**Your assignment:** Since each line must match the original, copy out the records with no differences at all.

**Extracted records:**
(** ** The calls *)

Inductive str_op : Type :=
  | SLen | SEmpty | SCstr
  | SGetchar (pos : Z)
  | SCmp (c : list Z) | SNcasecmp (c : list Z)
  | SEqualRange (c : list Z) (from len : Z)
  | SFind (t : list Z) | SFindfrom (from : Z) (t : list Z)
  | SFindC (c : Z) | SFindfromC (from c : Z) | SRfindC (c : Z) | SRfindfromC (from c : Z)
  | SStartwith (t : list Z) | SEndwith (t : list Z)
  | SClear | SSet (c : list Z) | SSetSub (c : list Z) (from len : Z)
  | SSetfrom (from : Z) (c : list Z) | SSetfromC (from c : Z) | SSetRange (from len : Z) (c : list Z)
  | SAppend (c : list Z) | SAppendC (c : Z) | SAppendRep (c n : Z) | SAppendSub (c : list Z) (from len : Z)
  | SInsert (from : Z) (c : list Z) | SInsertC (from c : Z)
  | SRemoveRange (from len : Z) | SRemoveHead (len : Z) | SRemoveTailfrom (from : Z) | SRemoveTail (len : Z)
  | SReplaceC (old new : Z) | STolower | SToupper | STrim.

Inductive str_out : Type :=
  | RNone | RZ (z : Z) | RBool (x : bool) | RChars (l : list Z).

(** The arguments the callers pass: characters, and positions whose sum does not wrap. *)
Definition op_ok (o : str_op) : Prop :=
  match o with
  | SGetchar i | SRemoveHead i | SRemoveTailfrom i | SRemoveTail i => 0 ≤ i
  | SCmp c | SStartwith c | SEndwith c | SSet c | SAppend c => cstring c
  | SNcasecmp c => cstring c ∧ zlen c + 1 < 2 ^ 32
  | SFindfrom i _ | SFindfromC i _ | SRfindfromC i _ => 0 ≤ i
  | SEqualRange c i n => cstring c ∧ 0 ≤ i ∧ 0 ≤ n ∧ i + n < 2 ^ 32
  | SSetSub c i n | SAppendSub c i n => cstring c ∧ zlen c < 2 ^ 32 ∧ 0 ≤ i ∧ 0 ≤ n ∧ i + n < 2 ^ 32
  | SSetRange i n c => cstring c ∧ 0 ≤ i ∧ 0 ≤ n ∧ i + n < 2 ^ 32
  | SSetfrom i c | SInsert i c => cstring c ∧ 0 ≤ i
  | SSetfromC i c | SInsertC i c => cchar c ∧ 0 ≤ i
  | SAppendC c => cchar c
  | SAppendRep c n => cchar c ∧ 0 ≤ n
  | SRemoveRange i n => 0 ≤ i ∧ 0 ≤ n ∧ i + n < 2 ^ 32
  | SReplaceC _ new => cchar new
  | _ => True
  end.

(** How many bytes the call may add. *)
Definition op_cost (o : str_op) : Z :=
  match o with
  | SSet c | SAppend c | SSetSub c _ _ | SAppendSub c _ _ | SSetfrom _ c => zlen c + 1
  | SSetRange _ _ c | SInsert _ c => zlen c
  | SAppendC _ | SInsertC _ _ | SRemoveTailfrom _ | SRemoveTail _ => 1
  | SAppendRep _ n => n + 1
  | _ => 0
  end.
Definition ops_cost (os : list str_op) : Z := foldr (λ o c, op_cost o + c) 0 os.

Section run.
Context `{Allocator}.

Definition out {A} (f : A → str_out) (m : M tt_string_t A) : M tt_string_t str_out := a ← m; mret (f a).
Definition none : unit → str_out := λ _, RNone.

Definition run_str (o : str_op) : M tt_string_t str_out :=
  match o with
  | SLen => out RZ tt_string_len
  | SEmpty => out RBool tt_string_empty
  | SCstr => out RChars tt_string_cstr
  | SGetchar i => out RZ (tt_string_getchar i)
  | SCmp c => out (λ z, RBool (z =? 0)) (tt_string_cmp c)
  | SNcasecmp c => out (λ z, RBool (z =? 0)) (tt_string_ncasecmp c)
  | SEqualRange c i n => out RBool (tt_string_equal_range c i n)
  | SFind t => out RZ (tt_string_find t)
  | SFindfrom i t => out RZ (tt_string_findfrom i t)
  | SFindC c => out RZ (tt_string_find_c c)
  | SFindfromC i c => out RZ (tt_string_findfrom_c i c)
  | SRfindC c => out RZ (tt_string_rfind_c c)
  | SRfindfromC i c => out RZ (tt_string_rfindfrom_c i c)
  | SStartwith t => out RBool (tt_string_startwith t)
  | SEndwith t => out RBool (tt_string_endwith t)
  | SClear => out none tt_string_clear
  | SSet c => out none (tt_string_set c)
  | SSetSub c i n => out none (tt_string_set_sub c i n)
  | SSetfrom i c => out none (tt_string_setfrom i c)
  | SSetfromC i c => out none (tt_string_setfrom_c i c)
  | SSetRange i n c => out none (tt_string_set_range i n c)
  | SAppend c => out none (tt_string_append c)
  | SAppendC c => out none (tt_string_append_c c)
  | SAppendRep c n => out none (tt_string_append_rep c n)
  | SAppendSub c i n => out none (tt_string_append_sub c i n)
  | SInsert i c => out none (tt_string_insert i c)
  | SInsertC i c => out none (tt_string_insert_c i c)
  | SRemoveRange i n => out none (tt_string_remove_range i n)
  | SRemoveHead n => out none (tt_string_remove_head n)
  | SRemoveTailfrom i => out none (tt_string_remove_tailfrom i)
  | SRemoveTail n => out none (tt_string_remove_tail n)
  | SReplaceC old new => out RZ (tt_string_replace_c old new)
  | STolower => out none tt_string_tolower
  | SToupper => out none tt_string_toupper
  | STrim => out none tt_string_trim
  end.

(** The results of a sequence of calls, errors included. *)
Fixpoint run_strs (os : list str_op) : M tt_string_t (list (result str_out)) :=
  match os with
  | [] => mret []
  | o :: os => x ← try (run_str o); l ← run_strs os; mret (x :: l)
  end.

**Result:**
(** ** The calls *)

Inductive str_op : Type :=
  | SLen | SEmpty | SCstr
  | SGetchar (pos : Z)
  | SCmp (c : list Z) | SNcasecmp (c : list Z)
  | SEqualRange (c : list Z) (from len : Z)
  | SFind (t : list Z) | SFindfrom (from : Z) (t : list Z)
  | SFindC (c : Z) | SFindfromC (from c : Z) | SRfindC (c : Z) | SRfindfromC (from c : Z)
  | SStartwith (t : list Z) | SEndwith (t : list Z)
  | SClear | SSet (c : list Z) | SSetSub (c : list Z) (from len : Z)
  | SSetfrom (from : Z) (c : list Z) | SSetfromC (from c : Z) | SSetRange (from len : Z) (c : list Z)
  | SAppend (c : list Z) | SAppendC (c : Z) | SAppendRep (c n : Z) | SAppendSub (c : list Z) (from len : Z)
  | SInsert (from : Z) (c : list Z) | SInsertC (from c : Z)
  | SRemoveRange (from len : Z) | SRemoveHead (len : Z) | SRemoveTailfrom (from : Z) | SRemoveTail (len : Z)
  | SReplaceC (old new : Z) | STolower | SToupper | STrim.

Inductive str_out : Type :=
  | RNone | RZ (z : Z) | RBool (x : bool) | RChars (l : list Z).

(** The arguments the callers pass: characters, and positions whose sum does not wrap. *)
Definition op_ok (o : str_op) : Prop :=
  match o with
  | SGetchar i | SRemoveHead i | SRemoveTailfrom i | SRemoveTail i => 0 ≤ i
  | SCmp c | SStartwith c | SEndwith c | SSet c | SAppend c => cstring c
  | SNcasecmp c => cstring c ∧ zlen c + 1 < 2 ^ 32
  | SFindfrom i _ | SFindfromC i _ | SRfindfromC i _ => 0 ≤ i
  | SEqualRange c i n => cstring c ∧ 0 ≤ i ∧ 0 ≤ n ∧ i + n < 2 ^ 32
  | SSetSub c i n | SAppendSub c i n => cstring c ∧ zlen c < 2 ^ 32 ∧ 0 ≤ i ∧ 0 ≤ n ∧ i + n < 2 ^ 32
  | SSetRange i n c => cstring c ∧ 0 ≤ i ∧ 0 ≤ n ∧ i + n < 2 ^ 32
  | SSetfrom i c | SInsert i c => cstring c ∧ 0 ≤ i
  | SSetfromC i c | SInsertC i c => cchar c ∧ 0 ≤ i
  | SAppendC c => cchar c
  | SAppendRep c n => cchar c ∧ 0 ≤ n
  | SRemoveRange i n => 0 ≤ i ∧ 0 ≤ n ∧ i + n < 2 ^ 32
  | SReplaceC _ new => cchar new
  | _ => True
  end.

(** How many bytes the call may add. *)
Definition op_cost (o : str_op) : Z :=
  match o with
  | SSet c | SAppend c | SSetSub c _ _ | SAppendSub c _ _ | SSetfrom _ c => zlen c + 1
  | SSetRange _ _ c | SInsert _ c => zlen c
  | SAppendC _ | SInsertC _ _ | SRemoveTailfrom _ | SRemoveTail _ => 1
  | SAppendRep _ n => n + 1
  | _ => 0
  end.
Definition ops_cost (os : list str_op) : Z := foldr (λ o c, op_cost o + c) 0 os.

Section run.
Context `{Allocator}.

Definition out {A} (f : A → str_out) (m : M tt_string_t A) : M tt_string_t str_out := a ← m; mret (f a).
Definition none : unit → str_out := λ _, RNone.

Definition run_str (o : str_op) : M tt_string_t str_out :=
  match o with
  | SLen => out RZ tt_string_len
  | SEmpty => out RBool tt_string_empty
  | SCstr => out RChars tt_string_cstr
  | SGetchar i => out RZ (tt_string_getchar i)
  | SCmp c => out (λ z, RBool (z =? 0)) (tt_string_cmp c)
  | SNcasecmp c => out (λ z, RBool (z =? 0)) (tt_string_ncasecmp c)
  | SEqualRange c i n => out RBool (tt_string_equal_range c i n)
  | SFind t => out RZ (tt_string_find t)
  | SFindfrom i t => out RZ (tt_string_findfrom i t)
  | SFindC c => out RZ (tt_string_find_c c)
  | SFindfromC i c => out RZ (tt_string_findfrom_c i c)
  | SRfindC c => out RZ (tt_string_rfind_c c)
  | SRfindfromC i c => out RZ (tt_string_rfindfrom_c i c)
  | SStartwith t => out RBool (tt_string_startwith t)
  | SEndwith t => out RBool (tt_string_endwith t)
  | SClear => out none tt_string_clear
  | SSet c => out none (tt_string_set c)
  | SSetSub c i n => out none (tt_string_set_sub c i n)
  | SSetfrom i c => out none (tt_string_setfrom i c)
  | SSetfromC i c => out none (tt_string_setfrom_c i c)
  | SSetRange i n c => out none (tt_string_set_range i n c)
  | SAppend c => out none (tt_string_append c)
  | SAppendC c => out none (tt_string_append_c c)
  | SAppendRep c n => out none (tt_string_append_rep c n)
  | SAppendSub c i n => out none (tt_string_append_sub c i n)
  | SInsert i c => out none (tt_string_insert i c)
  | SInsertC i c => out none (tt_string_insert_c i c)
  | SRemoveRange i n => out none (tt_string_remove_range i n)
  | SRemoveHead n => out none (tt_string_remove_head n)
  | SRemoveTailfrom i => out none (tt_string_remove_tailfrom i)
  | SRemoveTail n => out none (tt_string_remove_tail n)
  | SReplaceC old new => out RZ (tt_string_replace_c old new)
  | STolower => out none tt_string_tolower
  | SToupper => out none tt_string_toupper
  | STrim => out none tt_string_trim
  end.

(** The results of a sequence of calls, errors included. *)
Fixpoint run_strs (os : list str_op) : M tt_string_t (list (result str_out)) :=
  match os with
  | [] => mret []
  | o :: os => x ← try (run_str o); l ← run_strs os; mret (x :: l)
  end.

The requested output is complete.